What you need to do: Below are several entries. Transcribe exactly those lines that fall from the one with "reg [addr [value]]" through the one with "if (3 <=? length", end lines included.

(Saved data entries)
Content starts

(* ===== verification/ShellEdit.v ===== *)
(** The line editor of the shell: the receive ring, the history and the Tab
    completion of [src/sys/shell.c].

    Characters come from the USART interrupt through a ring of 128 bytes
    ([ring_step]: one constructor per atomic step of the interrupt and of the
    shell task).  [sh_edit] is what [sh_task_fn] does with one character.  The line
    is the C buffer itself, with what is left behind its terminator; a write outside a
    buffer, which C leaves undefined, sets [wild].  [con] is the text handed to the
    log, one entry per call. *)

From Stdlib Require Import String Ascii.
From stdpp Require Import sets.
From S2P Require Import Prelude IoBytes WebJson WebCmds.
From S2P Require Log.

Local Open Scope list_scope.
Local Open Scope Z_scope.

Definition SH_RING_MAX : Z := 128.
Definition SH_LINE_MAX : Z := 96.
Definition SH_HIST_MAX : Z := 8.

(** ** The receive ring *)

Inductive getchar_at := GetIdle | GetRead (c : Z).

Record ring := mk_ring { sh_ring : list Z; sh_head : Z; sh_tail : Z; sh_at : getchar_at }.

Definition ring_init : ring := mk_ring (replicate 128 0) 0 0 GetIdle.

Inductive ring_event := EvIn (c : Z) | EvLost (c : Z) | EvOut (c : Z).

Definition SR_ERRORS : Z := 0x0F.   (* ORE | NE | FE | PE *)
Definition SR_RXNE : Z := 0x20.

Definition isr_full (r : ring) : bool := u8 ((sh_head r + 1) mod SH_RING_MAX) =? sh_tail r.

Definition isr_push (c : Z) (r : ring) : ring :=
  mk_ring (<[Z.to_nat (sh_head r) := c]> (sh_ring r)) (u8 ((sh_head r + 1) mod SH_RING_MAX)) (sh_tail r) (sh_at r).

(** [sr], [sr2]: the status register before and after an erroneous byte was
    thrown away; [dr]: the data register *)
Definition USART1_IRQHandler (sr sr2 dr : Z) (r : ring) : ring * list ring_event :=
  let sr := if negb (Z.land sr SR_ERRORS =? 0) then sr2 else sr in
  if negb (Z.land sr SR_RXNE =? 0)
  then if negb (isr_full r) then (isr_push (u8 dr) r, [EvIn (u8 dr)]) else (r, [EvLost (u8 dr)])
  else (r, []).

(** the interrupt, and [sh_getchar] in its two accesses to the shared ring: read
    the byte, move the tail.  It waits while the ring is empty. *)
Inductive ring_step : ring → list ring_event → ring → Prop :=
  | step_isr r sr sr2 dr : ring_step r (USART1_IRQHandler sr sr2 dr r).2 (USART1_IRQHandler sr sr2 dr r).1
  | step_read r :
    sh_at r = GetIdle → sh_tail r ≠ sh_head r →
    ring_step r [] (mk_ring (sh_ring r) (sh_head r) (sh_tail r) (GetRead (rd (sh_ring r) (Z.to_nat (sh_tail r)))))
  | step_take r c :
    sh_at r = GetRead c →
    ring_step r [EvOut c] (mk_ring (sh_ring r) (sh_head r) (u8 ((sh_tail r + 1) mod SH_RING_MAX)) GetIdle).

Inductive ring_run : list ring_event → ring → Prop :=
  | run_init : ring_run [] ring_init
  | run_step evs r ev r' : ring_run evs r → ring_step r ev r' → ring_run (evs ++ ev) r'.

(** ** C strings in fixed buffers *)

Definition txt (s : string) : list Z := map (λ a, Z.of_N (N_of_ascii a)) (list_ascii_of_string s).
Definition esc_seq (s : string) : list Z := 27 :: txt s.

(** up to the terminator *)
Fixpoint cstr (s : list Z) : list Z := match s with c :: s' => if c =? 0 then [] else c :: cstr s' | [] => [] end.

Content ends
Content starts

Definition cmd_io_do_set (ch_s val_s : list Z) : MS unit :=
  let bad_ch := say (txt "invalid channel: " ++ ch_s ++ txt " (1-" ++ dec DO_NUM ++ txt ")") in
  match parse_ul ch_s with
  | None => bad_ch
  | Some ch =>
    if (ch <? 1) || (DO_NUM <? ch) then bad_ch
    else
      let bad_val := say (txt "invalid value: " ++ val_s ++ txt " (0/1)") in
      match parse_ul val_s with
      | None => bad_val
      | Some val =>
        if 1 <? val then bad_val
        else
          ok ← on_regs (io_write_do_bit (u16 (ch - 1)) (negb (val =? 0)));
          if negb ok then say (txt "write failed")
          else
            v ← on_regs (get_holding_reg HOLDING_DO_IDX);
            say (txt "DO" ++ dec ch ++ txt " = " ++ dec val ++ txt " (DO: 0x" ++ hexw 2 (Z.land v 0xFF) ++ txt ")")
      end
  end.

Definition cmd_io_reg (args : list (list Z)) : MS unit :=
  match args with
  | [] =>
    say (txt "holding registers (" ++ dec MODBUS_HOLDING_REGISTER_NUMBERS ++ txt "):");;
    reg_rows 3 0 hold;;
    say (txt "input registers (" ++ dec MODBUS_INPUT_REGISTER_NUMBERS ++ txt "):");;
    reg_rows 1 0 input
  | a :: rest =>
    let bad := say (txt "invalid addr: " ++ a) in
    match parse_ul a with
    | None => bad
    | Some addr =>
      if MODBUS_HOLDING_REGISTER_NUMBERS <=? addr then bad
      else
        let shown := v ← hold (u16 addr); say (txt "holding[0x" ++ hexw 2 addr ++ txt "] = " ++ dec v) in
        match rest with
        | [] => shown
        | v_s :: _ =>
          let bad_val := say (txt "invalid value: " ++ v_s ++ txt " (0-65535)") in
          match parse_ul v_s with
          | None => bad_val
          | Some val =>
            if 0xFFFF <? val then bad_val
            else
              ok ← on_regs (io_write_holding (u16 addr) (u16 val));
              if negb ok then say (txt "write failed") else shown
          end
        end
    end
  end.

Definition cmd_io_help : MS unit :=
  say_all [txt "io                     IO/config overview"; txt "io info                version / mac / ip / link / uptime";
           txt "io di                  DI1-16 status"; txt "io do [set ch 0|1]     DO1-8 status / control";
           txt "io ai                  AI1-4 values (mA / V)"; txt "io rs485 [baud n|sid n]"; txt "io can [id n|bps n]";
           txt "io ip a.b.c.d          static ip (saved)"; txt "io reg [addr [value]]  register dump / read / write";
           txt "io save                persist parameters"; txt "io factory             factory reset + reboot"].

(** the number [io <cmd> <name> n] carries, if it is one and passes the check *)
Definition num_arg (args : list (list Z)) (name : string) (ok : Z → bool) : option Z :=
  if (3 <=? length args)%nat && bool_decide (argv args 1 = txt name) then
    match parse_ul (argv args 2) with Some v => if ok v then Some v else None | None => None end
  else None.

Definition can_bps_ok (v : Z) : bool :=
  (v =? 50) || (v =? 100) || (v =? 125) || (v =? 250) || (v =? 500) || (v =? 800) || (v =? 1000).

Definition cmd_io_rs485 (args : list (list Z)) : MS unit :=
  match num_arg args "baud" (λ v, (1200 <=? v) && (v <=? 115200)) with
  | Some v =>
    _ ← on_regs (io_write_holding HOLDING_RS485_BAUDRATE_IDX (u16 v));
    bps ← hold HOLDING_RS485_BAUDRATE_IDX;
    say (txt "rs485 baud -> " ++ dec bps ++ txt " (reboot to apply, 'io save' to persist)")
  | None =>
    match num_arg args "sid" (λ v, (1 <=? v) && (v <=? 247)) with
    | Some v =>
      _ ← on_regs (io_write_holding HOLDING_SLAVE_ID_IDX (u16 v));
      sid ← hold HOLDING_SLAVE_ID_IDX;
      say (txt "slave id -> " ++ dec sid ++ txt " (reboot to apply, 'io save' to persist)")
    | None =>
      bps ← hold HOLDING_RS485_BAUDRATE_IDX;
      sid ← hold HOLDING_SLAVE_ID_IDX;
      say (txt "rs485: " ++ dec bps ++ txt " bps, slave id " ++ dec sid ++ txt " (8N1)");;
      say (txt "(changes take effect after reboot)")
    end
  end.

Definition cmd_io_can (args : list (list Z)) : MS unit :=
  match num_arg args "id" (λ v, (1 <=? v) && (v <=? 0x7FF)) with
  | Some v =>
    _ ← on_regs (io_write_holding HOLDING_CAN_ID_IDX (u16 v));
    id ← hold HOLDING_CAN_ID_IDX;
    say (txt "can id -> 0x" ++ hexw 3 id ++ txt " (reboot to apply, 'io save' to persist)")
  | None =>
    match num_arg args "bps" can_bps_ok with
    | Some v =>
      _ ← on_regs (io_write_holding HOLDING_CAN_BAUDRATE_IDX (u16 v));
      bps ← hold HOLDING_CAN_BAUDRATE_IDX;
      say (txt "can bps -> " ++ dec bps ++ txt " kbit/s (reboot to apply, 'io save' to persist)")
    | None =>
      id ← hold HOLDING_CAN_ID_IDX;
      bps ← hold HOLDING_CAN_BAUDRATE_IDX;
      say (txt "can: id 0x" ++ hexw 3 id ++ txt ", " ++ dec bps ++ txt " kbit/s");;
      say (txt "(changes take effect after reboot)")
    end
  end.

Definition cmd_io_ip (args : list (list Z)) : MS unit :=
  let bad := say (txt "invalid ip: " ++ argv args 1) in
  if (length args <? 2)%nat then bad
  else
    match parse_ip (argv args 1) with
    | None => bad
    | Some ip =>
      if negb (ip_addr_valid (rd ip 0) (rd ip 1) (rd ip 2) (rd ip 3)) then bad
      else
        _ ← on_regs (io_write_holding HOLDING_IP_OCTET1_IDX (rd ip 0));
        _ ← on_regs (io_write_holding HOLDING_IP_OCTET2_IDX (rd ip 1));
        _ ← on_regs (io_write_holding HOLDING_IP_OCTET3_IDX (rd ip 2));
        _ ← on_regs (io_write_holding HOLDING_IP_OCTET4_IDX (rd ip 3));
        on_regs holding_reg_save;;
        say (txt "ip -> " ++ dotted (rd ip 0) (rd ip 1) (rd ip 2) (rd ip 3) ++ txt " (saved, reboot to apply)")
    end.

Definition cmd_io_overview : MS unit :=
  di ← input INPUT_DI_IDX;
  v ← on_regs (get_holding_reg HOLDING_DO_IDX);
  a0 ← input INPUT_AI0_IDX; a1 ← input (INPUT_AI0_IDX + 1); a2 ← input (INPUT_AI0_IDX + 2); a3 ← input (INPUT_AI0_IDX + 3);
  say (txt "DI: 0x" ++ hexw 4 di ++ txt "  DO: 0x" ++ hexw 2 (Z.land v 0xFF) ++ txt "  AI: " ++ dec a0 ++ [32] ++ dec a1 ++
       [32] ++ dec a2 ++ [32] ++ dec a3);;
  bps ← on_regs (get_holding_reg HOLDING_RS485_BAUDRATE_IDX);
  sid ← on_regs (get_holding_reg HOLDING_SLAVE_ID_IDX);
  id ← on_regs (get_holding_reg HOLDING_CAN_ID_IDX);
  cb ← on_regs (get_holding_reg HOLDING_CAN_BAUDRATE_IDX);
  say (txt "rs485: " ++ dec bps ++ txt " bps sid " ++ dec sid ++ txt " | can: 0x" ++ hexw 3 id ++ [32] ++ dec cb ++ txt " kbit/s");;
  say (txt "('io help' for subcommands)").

Content ends

Answer to this problem:
           txt "io ip a.b.c.d          static ip (saved)"; txt "io reg [addr [value]]  register dump / read / write";
           txt "io save                persist parameters"; txt "io factory             factory reset + reboot"].

(** the number [io <cmd> <name> n] carries, if it is one and passes the check *)
Definition num_arg (args : list (list Z)) (name : string) (ok : Z → bool) : option Z :=
  if (3 <=? length args)%nat && bool_decide (argv args 1 = txt name) then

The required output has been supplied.